Slow scheduling

Message boards : Questions and problems : Slow scheduling
Message board moderation

To post messages, you must log in.

AuthorMessage
Profile marmot
Avatar

Send message
Joined: 16 Sep 13
Posts: 82
United States
Message 90003 - Posted: 11 Feb 2019, 7:15:50 UTC
Last modified: 11 Feb 2019, 7:59:41 UTC

Today 29 of my machines missed out a release of work from Project 3 and I need a solution on how to prevent this.

The cores must be occupied 24/7 so there are a few projects set to 0 resource share and the cores are occupied with cache of about 3 - 5 WU of each of those.

Three high priority projects are set to 49 share.
Project 1 checked for WU about every ~3 hours but had no work.
Project 2 checked every ~6 hours and found no work (although the server did give some out to other clients in that period, so missed out on those).
Project 3 asked for work once in ~12 hours, released work in that period, and only my one laptop caught some because it started requesting work frequently in the afternoon (I had suspended all other projects in order to focus on one project that was nearing it's deadline).

The scheduling rate would increase if I left cores idle but it's -10C outside and the machines heat the house.

Project 3 had been working on WU's that are 2 to 7 days long but the WU that appeared today were 1 to 8 hour.

If I set <rec_half_life_days>X</rec_half_life_days> to 30 days would that improve scheduling or maybe setting it to the other extreme 1, help?

Would setting it to 0 force the scheduler to request work hourly and ignore the lengths of past work units?

Is there any other mechanism to speed scheduling?
ID: 90003 · Report as offensive
Profile Dave
Help desk expert

Send message
Joined: 28 Jun 10
Posts: 2516
United Kingdom
Message 90006 - Posted: 11 Feb 2019, 9:00:04 UTC - in response to Message 90003.  

I suspect some of this may be down to how the individual projects behave. After a schedule request CPDN won't allow another one for an hour which gets reset if you manually try before the hour is up. This means that with small batches they can come and go within that hour period. At one time it was possible to monitor the server status page and manually request work when it appeared. These days it isn't updated often enough for that to be an option.

I don't know how other projects manage it, except that there are some others that have a backoff time.
ID: 90006 · Report as offensive
Profile marmot
Avatar

Send message
Joined: 16 Sep 13
Posts: 82
United States
Message 90032 - Posted: 12 Feb 2019, 3:54:47 UTC - in response to Message 90003.  
Last modified: 12 Feb 2019, 4:03:04 UTC

BOINC version 7.8.3, machine independent, Windows 7.
6 projects, 3@ 0 resource share, 3@ 49 resource share.

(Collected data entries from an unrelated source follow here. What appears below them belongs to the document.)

(** ** Analytic counter: the box, and the missing norm *)

Lemma analytic_run_frame (self c : counter) :
  AnalyticTwoPointCounter.run self = ok c -> c = set_wcounts (wcounts c) self.
Proof.
  unfold AnalyticTwoPointCounter.run. intros H.
  apply bind_ok in H as (dv & _ & H).
  apply bind_ok in H as (n & _ & H).
  apply bind_ok in H as (v & _ & H).
  injection H as <-. reflexivity.
Qed.

(** The analytic constructor never assigns [norm]: on every counter it
    returns, [normalized_wcounts] raises [AttributeError]. *)
Theorem analytic_counter_has_no_norm (m : string) (e : edges_arg)
    (b : option boxval) (n1' : Z) (n2' : option Z) (los' : string) (c : counter) :
  AnalyticTwoPointCounter.__init__ m e b n1' n2' los' = ok c ->
  norm c = None /\ normalized_wcounts c = raise AttributeError.
Proof.
  unfold AnalyticTwoPointCounter.__init__. intros H.
  apply bind_ok in H as (s1 & H1 & H).
  apply bind_ok in H as (s2 & H2 & H).
  apply bind_ok in H as (s3 & H3 & H).
  apply bind_ok in H as (s4 & H4 & H).
  apply set_edges_frame in H1 as (t & H1 & _).
  apply set_boxsize_frame in H2. apply set_los_frame in H3.
  apply analytic_run_frame in H4. apply set_default_sep_frame in H.
  assert (Hnorm : norm c = None).
  { rewrite H, H4, H3, H2, H1. reflexivity. }
  split; [exact Hnorm |].
  unfold normalized_wcounts. now rewrite Hnorm.
Qed.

If I set <rec_half_life_days>X</rec_half_life_days> to 30 days would that improve scheduling or maybe setting it to the other extreme 1, help?

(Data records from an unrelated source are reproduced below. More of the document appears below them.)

(* ------------------------------------------------------------------ *)
(** ** SyncPlayManager *)

(** The normalisation at the head of [processCommand], applied while
    [cmd.When] is still a string: the two dates are parsed and a falsy
    [PositionTicks] becomes [null]. *)
Definition parseCommand (cmd : Command) : Command :=
  if wire cmd then
    mkCommand false (When cmd) (EmittedAt cmd)
      (match PositionTicks cmd with
       | Some t => if t =? 0 then None else Some t
       | None => None
       end)
      (CommandName cmd) (PlaylistItemId cmd)
  else cmd.

(** [processCommand(cmd, apiClient)]. *)
Definition processCommand (cmd : option Command) (w : World) : World :=
  match cmd with
  | None => w
  | Some cmd =>
      let cmd := parseCommand cmd in
      match syncPlayEnabledAt (mgr w) with
      | None =>
          emit (Console LDebug
                  "SyncPlay processCommand: SyncPlay not enabled, ignoring command") w
      | Some enabledAt =>
          if EmittedAt cmd <? enabledAt then
            emit (Console LDebug "SyncPlay processCommand: ignoring old command") w
          else if negb (syncPlayReady (mgr w)) then
            let w := emit (Console LDebug
                       "SyncPlay processCommand: SyncPlay not ready, queued command") w in
            with_mgr (m_queuedCommand (Some cmd)) w
          else
            let w := with_mgr (m_lastPlaybackCommand (Some cmd)) w in
            if negb (isPlaybackActive w) then
              emit (Console LDebug "SyncPlay processCommand: no active player!") w
            else if negb (option_eqb String.eqb (PlaylistItemId cmd)
                            (currentPlaylistItemId (env w))) then
              emit (Console LWarn
                      "SyncPlay processCommand: playlist item does not match!") w
            else
              let w := emit (Console LLog "SyncPlay will") w in
              applyCommand cmd (emit (Call_applyCommand cmd) w)
      end
  end.

(** [injectPlaybackManager()] / [restorePlaybackManager()]. *)
Definition injectPlaybackManager (w : World) : World :=
  if negb (isSyncPlayEnabled w) then w
  else if mgr_pmSyncPlayEnabled (mgr w) then w
  else with_mgr (m_pmSyncPlayEnabled true) (emit InjectPlaybackManager w).

Definition restorePlaybackManager (w : World) : World :=
  if isSyncPlayEnabled w then w
  else if negb (mgr_pmSyncPlayEnabled (mgr w)) then w
  else with_mgr (m_pmSyncPlayEnabled false) (emit RestorePlaybackManager w).

(** [enableSyncPlay(apiClient, groupInfo, showMessage)]. *)
Definition enableSyncPlay (g : GroupInfo) (w : World) : World :=
  let w := with_mgr (m_groupInfo (Some g)) w in
  let w := with_mgr (m_syncPlayEnabledAt (Some (LastUpdatedAt g))) w in
  let w := injectPlaybackManager w in
  let w := if hasPlayerWrapper (env w) then emit BindToPlayer w else w in
  let w := emit (Trigger "enabled") w in
  let w := waitForEventOnce EvTimeSyncServerUpdate None KReadyFlush KIgnore w in
  let w := with_mgr (m_syncPlayReady false) w in
  let w := with_mgr (m_followingGroupPlayback true) w in
  let w := emit TimeSyncForceUpdate w in
  if enableWebRTC (env w) then emit WebRTCEnable w else w.

(** [disableSyncPlay(showMessage)]. *)
Definition disableSyncPlay (w : World) : World :=
  let w := with_mgr (m_syncPlayEnabledAt None) w in
  let w := with_mgr (m_syncPlayReady false) w in
  let w := with_mgr (m_followingGroupPlayback true) w in
  let w := with_mgr (m_lastPlaybackCommand None) w in
  let w := with_mgr (m_queuedCommand None) w in
  let w := with_core (c_syncEnabled false) w in
  let w := emit (Trigger "enabled") w in
  let w := restorePlaybackManager w in
  let w := if hasPlayerWrapper (env w) then emit UnbindFromPlayer w else w in
  emit WebRTCDisable w.

(* ------------------------------------------------------------------ *)
(** ** Deferred code: continuations, timer callbacks, events *)

Definition runContinuation (k : Continuation) (w : World) : World :=
  match k with
  | KReadyFlush =>
      (* enableSyncPlay: the handler of the first time-sync update *)
      let w := with_mgr (m_syncPlayReady true) w in
      let w := processCommand (queuedCommand (mgr w)) w in
      with_mgr (m_queuedCommand None) w
  | KSeek positionTicks => localSeek positionTicks w
  | KPauseAndReport => sendBufferingRequest false (localPause w)
  | KReseek positionTicks =>
      localSeek positionTicks
        (emit (Console LError "Timed out while waiting for 'playing' event!") w)
  | KIgnore => w
  end.

Definition set_waiters (ws : list Waiter) (w : World) : World :=
  mkWorld (env w) (mgr w) (core w) (timers w) ws (nextId w) (trace w).

Definition set_timers (ts : list Timer) (w : World) : World :=
  mkWorld (env w) (mgr w) (core w) ts (waiters w) (nextId w) (trace w).

(** The reject timer of [waitForEventOnce] fired: the promise is rejected
    and its [catch] handler runs. *)
Definition rejectWaiter (wid : nat) (w : World) : World :=
  match find (fun x => Nat.eqb (w_id x) wid) (waiters w) with
  | None => w
  | Some x =>
      let w := set_waiters
                 (filter (fun y => negb (Nat.eqb (w_id y) wid)) (waiters w)) w in
      runContinuation (w_catch x) w
  end.

Definition runCallback (cb : Callback) (w : World) : World :=
  match cb with
  | CbScheduledUnpause enableSyncTimeout =>
      let w := localUnpause w in
      let w := emit (Trigger "notify-osd") w in
      let '(id, w) := setTimeout CbEnableSync enableSyncTimeout w in
      with_core (c_syncTimeout (Some id)) w
  | CbEnableSync => with_core (c_syncEnabled true) w
  | CbNotifyOsdUnpause => emit (Trigger "notify-osd") w
  | CbScheduledPause positionTicks => pauseCallback positionTicks w
  | CbScheduledStop => stopCallback w
  | CbScheduledSeek positionTicks => seekCallback positionTicks w
  | CbSpeedToSyncDone =>
      if isPlaybackActive w then
        match currentPlayer (core w) with
        | NoPlayer => emit (Uncaught "TypeError") w
        | Player _ =>
            let w := emit (SetPlaybackRate 1) w in
            clearSyncIcon (with_core (c_syncEnabled true) w)
        end
      else clearSyncIcon (with_core (c_syncEnabled true) w)
  | CbSkipToSyncDone => clearSyncIcon (with_core (c_syncEnabled true) w)
  | CbNotifyBuffering => sendBufferingRequest true w
  | CbRejectWaiter wid => rejectWaiter wid w
  end.

Definition awaits (ev : EventName) (x : Waiter) : bool :=
  EventName_eqb (w_event x) ev.

(** An awaited event is triggered: every promise waiting for it is
    resolved (listener removed, reject timer cleared), then the [then]
    handlers run in registration order. *)
Definition resolveWaiters (ev : EventName) (w : World) : World :=
  let hit := filter (awaits ev) (waiters w) in
  let rest := filter (fun x => negb (awaits ev x)) (waiters w) in
  let w := set_waiters rest w in
  let w := fold_left (fun w x => clearTimeout (w_timer x) w) hit w in
  fold_left (fun w x => runContinuation (w_then x) w) hit w.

Would setting it to 0 force the scheduler to request work hourly and ignore the lengths of past work units?

Is there any other mechanism to speed scheduling?
ID: 90032 · Report as offensive
Profile marmot
Avatar

Send message
Joined: 16 Sep 13
Posts: 82
United States
Message 90090 - Posted: 13 Feb 2019, 4:17:40 UTC

Set the value to 0 on 8 machines and the same issues with slow requests from project 3 but eventually the project had a flood of WU's for hours and they got work by the evening.

On the other 16 machines, set 8 to 1 and left the other at 30 days.

The machines set to 1 all got work in the morning.
The machines set to 30 all got work by evening.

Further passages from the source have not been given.